Hypertension Concurrent with Other Clinical Conditions
Hypertension can coexist with cerebrovascular disease, coronary artery disease, heart failure, chronic kidney disease, and diabetes.
The management of blood pressure in acute stroke remains controversial. For patients with acute ischemic stroke who are candidates for thrombolysis, blood pressure should be controlled to <180/110 mmHg.
For patients with systolic blood pressure >220 mmHg, intravenous antihypertensive medications should be actively used to lower blood pressure. For patients with systolic blood pressure >180 mmHg, intravenous antihypertensive medications can be used to control blood pressure, with 160/90 mmHg as a reference target. In the stable phase, the goal of antihypertensive treatment is to reduce the risk of recurrent stroke. For older patients, those with severe bilateral or intracranial arterial stenosis, or those with severe orthostatic hypotension, blood pressure should be lowered cautiously. The process should be slow and steady, with the aim of avoiding a reduction in cerebral blood flow.

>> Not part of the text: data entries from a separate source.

(** * may.py: a command dispatcher for scripts sitting next to it

    A shallow embedding of [may.py] and the properties of its helpers
    (script enumeration, documentation titles, word wrapping, padding,
    the help listing) and of its entry point.

    Python values are modelled as follows.
    - [str] is [string]; [len] is [String.length]; a Python [int] that the
      caller chooses (a width) is a [Z].
    - An operation that can raise returns a [result]; the exceptions that
      matter to the program are the constructors of [exn].
    - Code that imports modules, calls a script or prints runs in [proc]:
      the list of observable events it produced, and how it ended. *)

From Stdlib Require Import String Ascii List ZArith Lia Bool.
Import ListNotations.
Open Scope string_scope.

(** ** Exceptions and results *)

Inductive exn : Type :=
| ModuleNotFoundError
| IndexError
| AttributeError
| OtherError (what : string).

Inductive result (A : Type) : Type :=
| Ok (a : A)
| Raise (e : exn).

Arguments Ok {A} a.
Arguments Raise {A} e.

Definition res_bind {A B : Type} (m : result A) (k : A -> result B) : result B :=
  match m with
  | Ok a => k a
  | Raise e => Raise e
  end.

Notation "x <- m ;; k" := (res_bind m (fun x => k))
  (at level 61, m at next level, right associativity).

(** ** The Python built-ins the program uses *)

Module Py.

Definition nl : ascii := "010"%char.
Definition tab : ascii := "009"%char.
Definition space : ascii := " "%char.

Definition NL : string := String nl "".
Definition TAB : string := String tab "".

(** [seq[i]] for a list and a non-negative index. *)
Definition getitem {A : Type} (l : list A) (i : nat) : result A :=
  match nth_error l i with
  | Some a => Ok a
  | None => Raise IndexError
  end.

(** [s.split(sep)] for a non-empty [sep]: the pieces between the
    occurrences of [sep], found from left to right without overlap.
    [skip] counts the characters of a separator that has just been
    recognised and is still to be passed over. *)
Fixpoint split_from (sep : string) (skip : nat) (s : string) : list string :=
  match s with
  | EmptyString => [EmptyString]
  | String c s' =>
      match skip with
      | S k => split_from sep k s'
      | O =>
          if String.prefix sep s
          then EmptyString :: split_from sep (String.length sep - 1) s'
          else match split_from sep 0 s' with
               | piece :: pieces => String c piece :: pieces
               | [] => [String c EmptyString]
               end
      end
  end.

Definition split (sep s : string) : list string := split_from sep 0 s.

(** [sep.join(pieces)]. *)
Fixpoint join (sep : string) (pieces : list string) : string :=
  match pieces with
  | [] => EmptyString
  | [p] => p
  | p :: ps => p ++ sep ++ join sep ps
  end.

(** [s[n:]]. *)
Fixpoint slice_from (n : nat) (s : string) : string :=
  match n, s with
  | O, _ => s
  | S _, EmptyString => EmptyString
  | S k, String _ s' => slice_from k s'
  end.

(** [s[1:]]. *)
Definition drop_first (s : string) : string := slice_from 1 s.

(** [s[:-1]]. *)
Fixpoint drop_last (s : string) : string :=
  match s with
  | EmptyString => EmptyString
  | String _ EmptyString => EmptyString
  | String c s' => String c (drop_last s')
  end.

(** [s[-1]]: the last character; indexing the empty string raises. *)
Fixpoint last (s : string) : result ascii :=
  match s with
  | EmptyString => Raise IndexError
  | String c EmptyString => Ok c
  | String _ s' => last s'
  end.

(** [re.match("^\n", s)] as a truth value: [s] starts with a newline. *)
Definition starts_with_newline (s : string) : bool :=
  match s with
  | String c _ => Ascii.eqb c nl
  | EmptyString => false
  end.

(** [re.match("(.+)\.py", s)], as its group 1 when there is a match.
    The match is anchored at the start of [s] only.  [.+] takes one or more
    characters other than a newline and is greedy: the engine gives
    characters back one at a time until the literal [.py] follows, so the
    group is the longest such prefix. *)
Fixpoint match_dotplus_py (s : string) : option string :=
  match s with
  | EmptyString => None
  | String c s' =>
      if Ascii.eqb c nl then None
      else match match_dotplus_py s' with
           | Some g => Some (String c g)
           | None => if String.prefix ".py" s' then Some (String c EmptyString) else None
           end
  end.

(** [" " * n], also what ["".join([" " for _ in range(n)])] builds. *)
Fixpoint spaces (n : nat) : string :=
  match n with
  | O => EmptyString
  | S k => String space (spaces k)
  end.

(** [enumerate(l)]. *)
Definition enumerate {A : Type} (l : list A) : list (nat * A) :=
  combine (seq 0 (List.length l)) l.

End Py.

(** ** The Doc Extractor (lines 44-58) *)

Definition extract_doc_title (str : string) : result string :=
  doc_title <- Py.getitem (Py.split "===" str) 0 ;;
  if (0 <? String.length doc_title)%nat then
    let doc_title :=
      if Py.starts_with_newline doc_title then Py.drop_first doc_title else doc_title in
    c <- Py.last doc_title ;;
    if Ascii.eqb c Py.nl then Ok (Py.drop_last doc_title) else Ok doc_title
  else Ok doc_title.

(** ** The Text Layout Helper (lines 81-135) *)

Definition INLINE_DOC_CHARS : Z := 70.

(** The body of the loop of [multiple_lines]; the state is the list of
    finished lines and the line being built. *)
Definition wrap_word (line_length : Z) (st : list string * string) (word : string)
  : list string * string :=
  let '(lines, line) := st in
  let candidate := if String.eqb line "" then word else line ++ " " ++ word in
  if (Z.of_nat (String.length candidate) <? line_length)%Z
  then (lines, candidate)
  else ((lines ++ [line])%list, word).

Definition multiple_lines (text : string) (line_length : Z) : list string :=
  let '(lines, line) := fold_left (wrap_word line_length) (Py.split " " text) ([], "") in
  let lines := if (0 <? String.length line)%nat then (lines ++ [line])%list else lines in
  let lines := if (List.length lines =? 0)%nat then (lines ++ [""])%list else lines in
  lines.

Definition longest_text (text_list : list string) : Z :=
  fold_left
    (fun max_length text =>
       if (max_length <? Z.of_nat (String.length text))%Z
       then Z.of_nat (String.length text)
       else max_length)
    text_list 0%Z.

Definition adjusted_legth_text (text : string) (length : Z) : string :=
  if (Z.of_nat (String.length text) <? length)%Z
  then text ++ Py.spaces (Z.to_nat (length - Z.of_nat (String.length text)))
  else text.

(** ** The Script Enumerator (lines 18-41) *)

(** An entry of [os.listdir(base_path)] with the answer of
    [os.path.isfile] for it. *)
Record dirent : Type := { d_name : string; d_isfile : bool }.

(** What one iteration of the loop yields for [item]. *)
Definition import_names_of (item : dirent) : list string :=
  let name := d_name item in
  if String.eqb name "may.bat" || String.eqb name "may.py" || String.eqb name "__pycache__"
  then []
  else if d_isfile item
       then match Py.match_dotplus_py name with
            | Some stem => [stem]
            | None => []
            end
       else [name].

(** [@iterated] collects what the generator yields into a list. *)
Definition get_import_names (listing : list dirent) : list string :=
  flat_map import_names_of listing.

(** ** Processes: imports, calls and output *)

(** What a run is made of.  [EvImport name] is the import of [name] as a
    whole: whatever the top-level code of the module does while it is
    imported, what it writes included, belongs to this event and is not
    told apart.  [EvEnter name args] is the call of the [main] of [name]
    with [args].  [EvStdout text] is [text] written to standard output by
    the program itself or by the [main] of a script. *)
Inductive event : Type :=
| EvImport (name : string)
| EvEnter (name : string) (args : list string)
| EvStdout (text : string).

(** A run: the events in the order they happened, and a value or the
    exception that ended the run. *)
Definition proc (A : Type) : Type := (list event * result A)%type.

Definition ret {A : Type} (a : A) : proc A := ([], Ok a).
(** A palette of 11 entries has one at the position of every
    category. *)
Lemma palette_lookup (sd : R) (palette : list value) :
  length palette = 11%nat ->
  exists c, subscript (PList palette) (quality_category sd) = Ok c /\
            nth_error palette (Z.to_nat (quality_category sd)) = Some c.
Proof.
  intros Hlen. pose proof (quality_category_range sd) as Hr.
  destruct (nth_error palette (Z.to_nat (quality_category sd)))
    as [c|] eqn:Hc.
  - exists c. split; [|reflexivity].
    unfold subscript, index. rewrite Hlen.
    destruct (Z.ltb_spec (quality_category sd) 0); [lia|].
    destruct (Z.leb_spec 0 (quality_category sd)); [|lia].
    destruct (Z.ltb_spec (quality_category sd) (Z.of_nat 11)); [|lia].
    simpl. rewrite Hc. reflexivity.
  - apply nth_error_None in Hc. lia.
Qed.

(** C7: for every standard deviation the quality category is an integer
    between 0 and 10, and indexing a quality palette of 11 entries with
    it yields one of its entries. *)
Theorem category_in_palette (sd : R) (palette : list value)
  (Hlen : length palette = 11%nat) :
  (0 <= quality_category sd <= 10)%Z /\
  exists c, subscript (PList palette) (quality_category sd) = Ok c /\
            nth_error palette (Z.to_nat (quality_category sd)) = Some c.
Proof.
  split.
  - apply quality_category_range.
  - now apply palette_lookup.
Qed.

Lemma category_in_palette_witness :
  (0 <= quality_category 0 <= 10)%Z /\
  exists c, subscript (PList (sample_palette "RdYlGn" 11))
              (quality_category 0) = Ok c /\
            nth_error (sample_palette "RdYlGn" 11)
              (Z.to_nat (quality_category 0)) = Some c.
Proof.
  apply (category_in_palette 0 (sample_palette "RdYlGn" 11)).
  reflexivity.
Defined.

(** ** Construction and its configuration *)

Lemma as_pair_inv (item : value) (k v : value) :
  as_pair item = Some (k, v) ->
  iter item = Some [k; v] /\ hashable k = true.
Proof.
  unfold as_pair. destruct (iter item) as [[|a [|b [|c l]]]|]; try discriminate.
  destruct (hashable a) eqn:Hh; [|discriminate].
  intros H; injection H as <- <-. auto.
Qed.

Lemma merge_pairs (items : list value) : forall d : dict,
  Forall (fun item => as_pair item <> None) items ->
  merge_from_seq2 d items = Ok (d ++ pairs_of items).
Proof.
  induction items as [|item items IH]; intros d Hall.
  - simpl. now rewrite app_nil_r.
  - inversion Hall as [|? ? Hitem Hrest]; subst.
    destruct (as_pair item) as [[k v]|] eqn:Hp; [|congruence].
    destruct (as_pair_inv _ _ _ Hp) as [Hi Hh].
    cbn [merge_from_seq2]. rewrite Hi, Hh, (IH _ Hrest).
    unfold pairs_of at 2; cbn [flat_map]. rewrite Hp.
    fold (pairs_of items). now rewrite <- app_assoc.
Qed.

Lemma merge_pairs_then_scalar (items : list value) (bad : value)
  (rest : list value) : forall d : dict,
  Forall (fun item => as_pair item <> None) items ->
  iter bad = None ->
  exists msg, merge_from_seq2 d (items ++ bad :: rest) = Raise (TypeError msg).
Proof.
  induction items as [|item items IH]; intros d Hall Hbad.
  - cbn [app merge_from_seq2]. rewrite Hbad. eexists; reflexivity.
  - inversion Hall as [|? ? Hitem Hrest]; subst.
    destruct (as_pair item) as [[k v]|] eqn:Hp; [|congruence].
    destruct (as_pair_inv _ _ _ Hp) as [Hi Hh].
    cbn [app merge_from_seq2]. rewrite Hi, Hh. now apply IH.
Qed.

(** With at least one source, construction gets as far as the plotting
    parameters, with the first source active. *)
Lemma Lines_init_first cp (d : data_arg) (pp : value) (x : Data)
  (ds : list Data) :
  sources d = x :: ds ->
  Lines_init cp d pp =
  (ps <- Lines_params cp (n_chan x) pp ;;
   palette <- getitem ps "palette" ;;
   Ok {| data := x :: ds;
         _cycle := {| cyc_len := length (x :: ds);
                      cyc_pos := Nat.modulo 1 (length (x :: ds)) |};
         _data := x;
         _n_lines := n_chan x; _n_points := n_samples x;
         params := ps;
         program := _set_program_params (n_chan x) (n_samples x)
                      (Np.repeat_axis0 palette (n_samples x));
         _names := map new_TextVisual (ch_names x);
         _quality := map (fun _ => new_TextVisual "") (ch_names x) |}).
Proof.
  intros Hs. unfold Lines_init. fold (sources d). rewrite Hs. reflexivity.
Qed.
(** * TrustDog deal lifecycle: a shallow embedding of the worker's handlers

    The development follows the TypeScript sources of the worker:
    - [Orchestrator]  the orchestrator callback route ([app.post('/callback')]),
    - [Deals]         the deals router (submit-post, cancel),
    - [Solana]        the Solana payment routes (fund-escrow, processPayoutInternal,
                      processRefundInternal),
    - [Worker]        index.ts (processVerificationCompletion, processCreatorPayout,
                      processRefund),
    - [DealRoutes]    further routes of the deals router (accept, fund,
                      mark-completed, update-proof-spec),
    - [ScheduleRoutes] calculateNextVerification,
    - [Scheduler]     the scheduled handler of index.ts (dispatch of the due
                      schedules, then the completion sweep) and trigger-payout,
    - [Refunds]       the refunds route of webhooks.ts.

    The relational store is a record of tables, each table a list of rows;
    [.eq(...)] filters are boolean predicates, [.update(...)] maps the matching
    rows, [.insert(...)] appends, and [.single()] yields a row only when exactly
    one matches.  A number of the store or of a JSON text is the rational it
    denotes; a product, a sum or a quotient of numbers is an IEEE 754 double,
    the operands rounded first, and a number is printed as a template literal
    or [JSON.stringify] prints the double.  Comparisons of stored numbers are
    exact.  Instants are milliseconds since the epoch and are computed
    exactly; on the durations and intervals the handlers use (whole hours,
    0.0833 and 0.0278 hours) the doubles give the same milliseconds.  One
    handler run reads the clock once.  The callback body is a JSON object with fields of
    the declared types; the JSON text [null] is told apart.

    What lies outside the sources is taken at its best: store operations
    succeed, the environment is configured, the Solana network accepts a
    transaction the wallet can pay for, Stripe accepts a refund request.
    Row-level security of the store and notifications are not part of the
    model; neither writes the tables followed here.  Whether a URL parses and
    whether the orchestrator accepts a dispatched request are parameters of
    the scheduled handler. *)

From Stdlib Require Import List String Ascii ZArith QArith Qround Qabs Qpower Bool Lia Lqa.
From Stdlib Require Import DecimalString.
Import ListNotations.

Local Open Scope string_scope.
Local Open Scope Z_scope.

(* ------------------------------------------------------------------ *)
(** ** JavaScript values as the handlers use them *)

Module JS.

(** A number of the store or of a JSON text, as the rational it denotes. *)
Definition number := Q.
Bind Scope Q_scope with number.

(** [!!x] for a number: every number but 0 is truthy. *)
Definition truthy_number (x : number) : bool := negb (Qeq_bool x 0).

(** [!!s] for a string: every string but the empty one is truthy. *)
Definition truthy_string (s : string) : bool := negb (String.eqb s "").

(** [x || d] where [x] may be undefined. *)
Definition number_or (x : option number) (d : number) : number :=
  match x with
  | Some v => if truthy_number v then v else d
  | None => d
  end.

Definition string_or (x : option string) (d : string) : string :=
  match x with
  | Some v => if truthy_string v then v else d
  | None => d
  end.

(** [a || b] on strings that may be missing, the result possibly [null]. *)
Definition first_truthy (a b : option string) : option string :=
  match a with
  | Some v => if truthy_string v then a else b
  | None => b
  end.

(** [x || []]: an array, even an empty one, is truthy. *)
Definition array_or {A} (x : option (list A)) (d : list A) : list A :=
  match x with Some l => l | None => d end.

(** [x >= y] and [x < y] on numbers. *)
Definition ge (x y : number) : bool := Qle_bool y x.
Definition lt (x y : number) : bool := negb (Qle_bool y x).

(** [new Date(x).getTime()]: the time value is clipped to an integer,
    rounding towards zero. *)
Definition Date (x : number) : Z :=
  if Qle_bool 0 x then Qfloor x else Qceiling x.

(** *** Arithmetic

    The result of a product, a sum or a quotient is an IEEE 754 binary64
    value: the exact result rounded to the nearest double, a tie going to
    the even mantissa, or an infinity beyond the largest double. *)
Inductive double :=
| Finite (q : number)
| Infinity (negative : bool)
| NaN.

(** The exponent [e] of a positive rational: [2^e <= q < 2^(e+1)]. *)
Definition exponent2 (q : Q) : Z :=
  let e := Z.log2 (Qnum q) - Z.log2 (Zpos (Qden q)) in
  if Qle_bool (2 ^ e) q then e else e - 1.

(** The nearest integer, a half going to the even neighbour. *)
Definition round_half_even (x : Q) : Z :=
  let f := Qfloor x in
  match (x - inject_Z f ?= 1 # 2)%Q with
  | Lt => f
  | Gt => f + 1
  | Eq => if Z.even f then f else f + 1
  end.

Definition negative (q : Q) : bool := Qnum q <? 0.

(** The Number value for [q]: 53 bits of mantissa, the exponent of the
    last bit no smaller than -1074. *)
Definition double_of (q : Q) : double :=
  if Qeq_bool q 0 then Finite 0
  else
    let a := Qabs q in
    let p := Z.max (exponent2 a - 52) (-1074) in
    let r := (inject_Z (round_half_even (a / 2 ^ p)) * 2 ^ p)%Q in
    if Qle_bool (2 ^ 1024) r then Infinity (negative q)
    else Finite (Qred (if negative q then - r else r)).

Definition mul (x y : double) : double :=
  match x, y with
  | Finite a, Finite b => double_of (a * b)
  | NaN, _ | _, NaN => NaN
  | Infinity s, Finite b =>
      if Qeq_bool b 0 then NaN else Infinity (xorb s (negative b))
  | Finite a, Infinity s =>
      if Qeq_bool a 0 then NaN else Infinity (xorb s (negative a))
  | Infinity s, Infinity t => Infinity (xorb s t)
  end.

Definition add (x y : double) : double :=
  match x, y with
  | Finite a, Finite b => double_of (a + b)
  | NaN, _ | _, NaN => NaN
  | Infinity s, Finite _ => Infinity s
  | Finite _, Infinity s => Infinity s
  | Infinity s, Infinity t => if Bool.eqb s t then Infinity s else NaN
  end.

Definition div (x y : double) : double :=
  match x, y with
  | Finite a, Finite b =>
      if Qeq_bool b 0
      then (if Qeq_bool a 0 then NaN else Infinity (negative a))
      else double_of (a / b)
  | NaN, _ | _, NaN => NaN
  | Infinity s, Finite b => Infinity (xorb s (negative b))
  | Finite _, Infinity _ => Finite 0
  | Infinity _, Infinity _ => NaN
  end.

(** [x < y] on the results of arithmetic. *)
Definition less (x y : double) : bool :=
  match x, y with
  | Finite a, Finite b => negb (Qle_bool b a)
  | Finite _, Infinity s => negb s
  | Infinity s, Finite _ => s
  | Infinity s, Infinity t => s && negb t
  | NaN, _ | _, NaN => false
  end.

(** [Math.round]: the nearest integer, halves rounded up; an infinity
    stays what it is. *)
Definition Math_round (x : double) : double :=
  match x with
  | Finite q => Finite (inject_Z (Qfloor (q + (1 # 2))))
  | _ => x
  end.

(** The number JSON carries for a result: [JSON.stringify] writes [null]
    for what is not finite. *)
Definition json_number (x : double) : option number :=
  match x with
  | Finite q => Some q
  | _ => None
  end.

(** *** Number::toString, as a template literal applies it *)

Definition digits_of (z : Z) : string := NilZero.string_of_int (Z.to_int z).

Fixpoint climb (fuel : nat) (v : Q) (g : Z) : Z :=
  match fuel with
  | O => g
  | S f => if Qle_bool (10 ^ (g + 1)) v then climb f v (g + 1) else g
  end.

(** [n] with [10^(n-1) <= v < 10^n], for a positive [v]; the first guess
    comes from the binary exponent and is at most three short. *)
Definition magnitude10 (v : Q) : Z :=
  climb 4 v (exponent2 v * 30103 / 100000 - 1) + 1.

(** The decimal [s * scale] reads back as [v]. *)
Definition reads_back (v : Q) (s : Z) (scale : Q) : bool :=
  match double_of (inject_Z s * scale) with
  | Finite u => Qeq_bool u v
  | _ => false
  end.

(** The shortest decimal that reads back as [v]: its digits [s], their
    number [k] and the exponent [n], the value being [s * 10^(n-k)].  With
    two candidates of the same length the one closer to [v] is taken, the
    even one when they are equally close.  Seventeen digits always do. *)
Fixpoint shortest (fuel : nat) (v : Q) (n k : Z) : Z * Z * Z :=
  let scale := (10 ^ (n - k))%Q in
  let x := (v / scale)%Q in
  let lo := Qfloor x in
  let hi := lo + 1 in
  let pick (s : Z) := if s =? 10 ^ k then (10 ^ (k - 1), k, n + 1) else (s, k, n) in
  match fuel with
  | O => (lo, k, n)
  | S f =>
      match reads_back v lo scale, reads_back v hi scale with
      | true, true =>
          match (x - inject_Z lo ?= inject_Z hi - x)%Q with
          | Lt => pick lo
          | Gt => pick hi
          | Eq => if Z.even lo then pick lo else pick hi
          end
      | true, false => pick lo
      | false, true => pick hi
      | false, false => shortest f v n (k + 1)
      end
  end.

Fixpoint zeros (n : nat) : string :=
  match n with O => "" | S m => "0" ++ zeros m end.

In patients with hypertension combined with myocardial infarction or heart failure, ACE inhibitors (ACEIs), angiotensin receptor blockers (ARBs), and beta-blockers should be prioritized.
The primary goal of antihypertensive treatment in patients with chronic kidney disease (CKD) is to slow the progression of kidney function deterioration and prevent cardiovascular and cerebrovascular events. ACEIs or ARBs can delay kidney function decline in the early and middle stages of hypertension, but caution is needed as they may worsen kidney function in cases of low blood volume or advanced disease.
In type 1 diabetes, blood pressure is typically normal before the onset of proteinuria or kidney dysfunction. Hypertension is often a manifestation of nephropathy.
In type 2 diabetes, hypertension often coexists with diabetes at an early stage. Most patients with diabetes and hypertension also have obesity, dyslipidemia, and significant target organ damage. Therefore, aggressive antihypertensive treatment is necessary. Achieving target blood pressure levels often requires a combination of two or more antihypertensive drugs. ACEIs or ARBs are effective in reducing and delaying the progression of diabetic kidney disease.
Sodium-glucose cotransporter-2 inhibitors (SGLT2i) and novel non-steroidal mineralocorticoid receptor antagonists have some antihypertensive effects. Current evidence supports the use of these drugs to improve cardiovascular and renal outcomes in patients with diabetic kidney disease.